= Authorized generics =

Authorized generics are prescription drugs produced by brand pharmaceutical companies and marketed under a private label, at generic prices. Authorized generics compete with generic products in that they are identical to their brand counterpart in both active and inactive ingredients; whereas according to the U.S. Food and Drug Administration's Office of Generic Drugs, generic drugs are required to contain only the identical active ingredients as the brand.
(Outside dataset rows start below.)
(** Entries are deleted one after another. *)
Lemma fold_deletes {S K A} `{Countable K} (m : S → gmap K A) (f : S → K → S) keys s k :
  (∀ s k, m (f s k) = delete k (m s)) →
  m (fold_left f keys s) !! k = if decide (k ∈ keys) then None else m s !! k.
Proof.
  intros Hf. revert s. induction keys as [|j keys IH]; intros s; simpl; [done|].
  rewrite IH, Hf. destruct (decide (k ∈ keys)) as [Hin|Hin]; [by rewrite decide_True by by right|].
  destruct (decide (k = j)) as [->|Hne]; [by rewrite lookup_delete_eq, decide_True by left|].
  rewrite lookup_delete_ne, decide_False by (rewrite ?elem_of_cons; naive_solver). done.
Qed.

Section Clock.
Context {HO : HashOrder} {RS : RowSizes} {US : UuidSource}.
Implicit Types (s : ControllerState) (key session : SessionKey).

Lemma issued_ahead {A} (d : A → Z) now s (m m' : gmap Uuid A) : ahead d now m → issued d now s m m' → ahead d now m'.
Proof. intros Hm Hr k x [Hx|[Hx _]]%Hr; eauto. Qed.

(** Deleting what has expired leaves what has not. *)
Lemma expired_ahead {K A} `{Countable K} (d : A → Z) now (m m' : gmap K A) :
  (∀ k, m' !! k = if decide (k ∈ Controller.keys_where (λ _ x, d x <=? now) m) then None else m !! k) → ahead d now m'.
Proof.
  intros Hm k x. rewrite Hm. case_decide as Hk; [done|]. intros Hx. apply Z.nle_gt. intros Hle. apply Hk, elem_of_keys_where.
  exists x. split; [done|]. by apply Z.leb_le.
Qed.

Lemma remove_pending_lookup k s : cs_pending (Controller.remove_pending k s).1 = delete k (cs_pending s).
Proof.
  unfold Controller.remove_pending. destruct (cs_pending s !! k) as [c|] eqn:Ec; [|by rewrite delete_id].
  set (s1 := cs_set_pending _ s). destruct (remove_owner_shape k s1) as [o ->]. simpl. by case_match.
Qed.

(** ** The stages *)

Definition expire_claims (now : Z) s : ControllerState :=
  Controller.remove_pending_all (Controller.keys_where (λ _ claim, pc_expires_at claim <=? now) (cs_pending s)) s.

Lemma expire_claims_ahead now s : ahead pc_expires_at now (cs_pending (expire_claims now s)).
Proof.
  apply (expired_ahead _ _ (cs_pending s)). intros k.
  apply (fold_deletes cs_pending (λ s k, (Controller.remove_pending k s).1)). intros. apply remove_pending_lookup.
Qed.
Authorized generics compete with generics on price, quality and availability in the generic marketplace, and are marketed to consumers during and after what is commonly known as “the 180-day exclusivity period”.

In 2011 the FTC issued a final report on authorized generics (following its 2009 interim report) that showed that when innovator companies launched authorized generics during the 180 day exclusivity period granted to the first generic company to file an ANDA, prices were significantly lower than when there was no authorized generic and no competition, thus benefiting consumers.

==Public studies==

According to Roper Public Affairs & Media, 2005 public research underlines consumer demand to have authorized generic prescription drugs available, showing over 80 percent of Americans want the option of authorized generic prescription drugs. Several independent organizations, including Pharmaceutical Research and Manufacturers of America,
Sonecon, and GPhA have commissioned their own studies on authorized generics, furthering the competitive debate.